*** Opening RECORDED DATA ***
(* ===== verification/Concrete.v ===== *)
(** A concrete environment: an instance of each interface the model leaves open,
    for examples.

    The clock stands still, hash tables iterate in one fixed order, scores are
    compared as [ordered_float] documents, mailboxes are numbered, the disk is in
    memory, and snapshots are written as RESP frames. *)

From S2P Require Import Prelude Task RustInt RustStr RustF64 HashOrder Resp Clock Store PubSub.
From S2P Require Import FileSystem Aof Snapshot World Command Execute Session Config Server Durability.
From stdpp Require Import pretty.
Local Open Scope Z_scope.

(** * A serialiser *)

Definition frame_of_pairs (l : list (string * string)) : list frame :=
  (λ p, FArray [FBulk p.1; FBulk p.2]) <$> l.

Definition frame_of_value (v : SerValue) : frame :=
  match v with
  | SStr s => FArray [FInt 0; FBulk s]
  | SList l => FArray [FInt 1; FArray (FBulk <$> l)]
  | SSet l => FArray [FInt 2; FArray (FBulk <$> l)]
  | SZSet l => FArray [FInt 3; FArray (frame_of_pairs l)]
  | SHash l => FArray [FInt 4; FArray (frame_of_pairs l)]
  end.

Definition frame_of_entry (e : SnapshotEntry) : frame :=
  FArray [FBulk (entry_key e); from_option FInt FNull (ttl_secs e); frame_of_value (ser_value e)].

Definition bulk_of (f : frame) : option string := match f with FBulk s => Some s | _ => None end.
Definition pair_of (f : frame) : option (string * string) :=
  match f with FArray [FBulk a; FBulk b] => Some (a, b) | _ => None end.

Definition value_of_frame (f : frame) : option SerValue :=
  match f with
  | FArray [FInt 0; FBulk s] => Some (SStr s)
  | FArray [FInt 1; FArray l] => SList <$> mapM bulk_of l
  | FArray [FInt 2; FArray l] => SSet <$> mapM bulk_of l
  | FArray [FInt 3; FArray l] => SZSet <$> mapM pair_of l
  | FArray [FInt 4; FArray l] => SHash <$> mapM pair_of l
  | _ => None
  end.

Definition entry_of_frame (f : frame) : option SnapshotEntry :=
  match f with
  | FArray [FBulk k; t; v] =>
      v ← value_of_frame v;
      match t with
      | FNull => Some {| entry_key := k; ttl_secs := None; ser_value := v |}
      | FInt n => Some {| entry_key := k; ttl_secs := Some n; ser_value := v |}
      | _ => None
      end
  | _ => None
  end.

Lemma mapM_bulks l : mapM bulk_of (FBulk <$> l) = Some l.
Proof. induction l as [|x l IH]; [done|]. rewrite fmap_cons. cbn [mapM bulk_of]. by rewrite IH. Qed.

Lemma mapM_pairs l : mapM pair_of (frame_of_pairs l) = Some l.
Proof. induction l as [|[a b] l IH]; [done|].
  unfold frame_of_pairs in *. rewrite fmap_cons. cbn [mapM pair_of]. by rewrite IH.
Qed.

Lemma value_of_frame_of v : value_of_frame (frame_of_value v) = Some v.
Proof. destruct v; unfold frame_of_value, value_of_frame; by rewrite ?mapM_bulks, ?mapM_pairs. Qed.

Lemma entry_of_frame_of e : entry_of_frame (frame_of_entry e) = Some e.
Proof.
  destruct e as [k [n|] v]; unfold frame_of_entry, entry_of_frame; cbn [entry_key ttl_secs ser_value from_option];
    by rewrite value_of_frame_of.
Qed.

Definition ttl_fits (e : SnapshotEntry) : Prop := from_option in_i64 True (ttl_secs e).
#[export] Instance ttl_fits_dec e : Decision (ttl_fits e).
Proof. unfold ttl_fits. destruct (ttl_secs e); apply _. Defined.

Lemma frame_ok_pairs l : Forall frame_ok (frame_of_pairs l).
Proof. apply Forall_fmap, Forall_true. intros [a b]. by simpl. Qed.

Lemma tagged_ok n f : 0 ≤ n ≤ 4 → frame_ok f → frame_ok (FArray [FInt n; f]).
Proof.
  intros Hn Hf. apply frame_ok_array, Forall_cons. split; [|by apply Forall_singleton].
  simpl. unfold in_i64, i64_min, i64_max. lia.
Qed.

Lemma frame_of_value_ok v : frame_ok (frame_of_value v).
Proof.
  destruct v; apply tagged_ok; try lia; try done; apply frame_ok_array;
    auto using bulks_ok, frame_ok_pairs.
Qed.

Lemma frame_of_entry_ok e : ttl_fits e → frame_ok (frame_of_entry e).
Proof.
  destruct e as [k t v]. intros Ht. apply frame_ok_array. constructor; [done|].
  constructor; [by destruct t|]. constructor; [apply frame_of_value_ok|constructor].
Qed.

Lemma depth_items l n : Forall (λ f, depth f ≤ n)%nat l → (depth (FArray l) ≤ S n)%nat.
Proof.
  intros H. simpl. apply le_n_S. induction H as [|f l Hf _ IH]; simpl; lia.
Qed.

Lemma depth_tagged n f k : (depth f ≤ S k)%nat → (depth (FArray [FInt n; f]) ≤ S (S k))%nat.
Proof. intros H. apply depth_items. apply Forall_cons. split; [simpl; lia|by apply Forall_singleton]. Qed.

Lemma depth_bulks l : (depth (FArray (FBulk <$> l)) ≤ 2)%nat.
Proof. apply depth_items, Forall_fmap, Forall_true. intros x. simpl. lia. Qed.

Lemma depth_pairs l : (depth (FArray (frame_of_pairs l)) ≤ 3)%nat.
Proof. apply depth_items, Forall_fmap, Forall_true. intros x. simpl. lia. Qed.

Lemma depth_value v : (depth (frame_of_value v) ≤ 4)%nat.
Proof.
  destruct v; apply depth_tagged; try apply depth_pairs;
    try (etrans; [apply depth_bulks|lia]). simpl. lia.
Qed.

Lemma depth_entry e : (depth (frame_of_entry e) ≤ 5)%nat.
Proof.
  apply depth_items. apply Forall_cons. split; [simpl; lia|]. apply Forall_cons.
  split; [destruct (ttl_secs e); simpl; lia|]. apply Forall_singleton, depth_value.
Qed.

Definition frame_of_snapshot (s : Snapshot) : frame := FArray (frame_of_entry <$> entries s).

Definition snapshot_of_frame (f : frame) : option Snapshot :=
  match f with
  | FArray l => es ← mapM entry_of_frame l; Some {| entries := es |}
  | _ => None
  end.

Lemma snapshot_of_frame_of s : snapshot_of_frame (frame_of_snapshot s) = Some s.
Proof.
  destruct s as [es]. unfold frame_of_snapshot, snapshot_of_frame. cbn [entries].
  assert (mapM entry_of_frame (frame_of_entry <$> es) = Some es) as ->; [|done].
  induction es as [|e es IH]; [done|]. rewrite fmap_cons. cbn [mapM].
  by rewrite entry_of_frame_of, IH.
Qed.

Definition resp_serde : Serde.
Proof.
  refine {|
    to_vec_pretty s :=
      if decide (Forall ttl_fits (entries s)) then Ok (encode (frame_of_snapshot s))
      else Err "number out of range";
    from_slice b :=
      match decode 6 b with
      | Some (f, _) => ok_or (snapshot_of_frame f) "not a snapshot"
      | None => Err "not a frame"
      end
  |}.
  intros s json. destruct (decide (Forall ttl_fits (entries s))) as [Hs|]; [|done].
  intros Heq. assert (json = encode (frame_of_snapshot s) +:+ "") as -> by (rewrite sapp_nil_r; congruence).
  rewrite decode_encode.
  - by rewrite snapshot_of_frame_of.
  - apply frame_ok_array, Forall_fmap. eapply Forall_impl; [exact Hs|]. apply frame_of_entry_ok.
  - apply depth_items, Forall_fmap, Forall_true. intros e. apply depth_entry.
Defined.

(** * The process *)

Definition process_7 : Process := {| process_id := 7 |}.

#[export] Existing Instances string_read still_clock total_order counted_channels memory_fs resp_serde
  process_7.

(** * Servers *)

Definition sender (n : nat) : Sender := n.
Definition no_mail : Mail := [] : list (option (list string)).
Definition no_files : Fs := ∅ : gmap string string.

Lemma memory_readable path : readable path.
Proof. intros f b H. cbn in H |- *. by rewrite H. Defined.

(** A server without persistence that holds [st]. *)
Definition fresh_world (st : Store) : World :=
  set_db {| store := st; tick := 0 |} (with_persistence 0 None None no_mail no_files 0).

(** A server with a log and a snapshot path, just started. *)
Definition sample_aof : Aof := {| file := "log.aof" : File; policy := Always |}.
Definition log_file (log : string) : Fs := {["log.aof" := log]} : gmap string string.
Definition logging_world : World :=
  with_persistence 0 (Some "dump.json") (Some sample_aof) no_mail (log_file "") 0.

Definition sample_config : Config :=
  {| host := "127.0.0.1"; port := 7335; log_level := "info"; sweep_secs := 0;
     snapshot_file := "dump.json"; appendonly := true; appendfsync := "Always";
     aof_file := "log.aof" |}.

(** Writes, a removal of an arbitrary member, a command that fails and a read. *)
Definition sample_requests : list (list string) :=
  [["SET"; "k"; "41"]; ["SADD"; "s"; "a"; "b"]; ["SPOP"; "s"]; ["INCR"; "s"]; ["GET"; "k"];
   ["INCR"; "k"]].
*** Closing RECORDED DATA ***
** WHAT THIS TASK INVOLVES **
One stretch of the lines above is wanted, from the line that contains "Lemma snapshot_of_frame_of s" through the line that contains "Definition log_file (log". Output it exactly.

** ANSWER TO THIS TASK **
Lemma snapshot_of_frame_of s : snapshot_of_frame (frame_of_snapshot s) = Some s.
Proof.
  destruct s as [es]. unfold frame_of_snapshot, snapshot_of_frame. cbn [entries].
  assert (mapM entry_of_frame (frame_of_entry <$> es) = Some es) as ->; [|done].
  induction es as [|e es IH]; [done|]. rewrite fmap_cons. cbn [mapM].
  by rewrite entry_of_frame_of, IH.
Qed.

Definition resp_serde : Serde.
Proof.
  refine {|
    to_vec_pretty s :=
      if decide (Forall ttl_fits (entries s)) then Ok (encode (frame_of_snapshot s))
      else Err "number out of range";
    from_slice b :=
      match decode 6 b with
      | Some (f, _) => ok_or (snapshot_of_frame f) "not a snapshot"
      | None => Err "not a frame"
      end
  |}.
  intros s json. destruct (decide (Forall ttl_fits (entries s))) as [Hs|]; [|done].
  intros Heq. assert (json = encode (frame_of_snapshot s) +:+ "") as -> by (rewrite sapp_nil_r; congruence).
  rewrite decode_encode.
  - by rewrite snapshot_of_frame_of.
  - apply frame_ok_array, Forall_fmap. eapply Forall_impl; [exact Hs|]. apply frame_of_entry_ok.
  - apply depth_items, Forall_fmap, Forall_true. intros e. apply depth_entry.
Defined.

(** * The process *)

Definition process_7 : Process := {| process_id := 7 |}.

#[export] Existing Instances string_read still_clock total_order counted_channels memory_fs resp_serde
  process_7.

(** * Servers *)

Definition sender (n : nat) : Sender := n.
Definition no_mail : Mail := [] : list (option (list string)).
Definition no_files : Fs := ∅ : gmap string string.

Lemma memory_readable path : readable path.
Proof. intros f b H. cbn in H |- *. by rewrite H. Defined.

(** A server without persistence that holds [st]. *)
Definition fresh_world (st : Store) : World :=
  set_db {| store := st; tick := 0 |} (with_persistence 0 None None no_mail no_files 0).

(** A server with a log and a snapshot path, just started. *)
Definition sample_aof : Aof := {| file := "log.aof" : File; policy := Always |}.
Definition log_file (log : string) : Fs := {["log.aof" := log]} : gmap string string.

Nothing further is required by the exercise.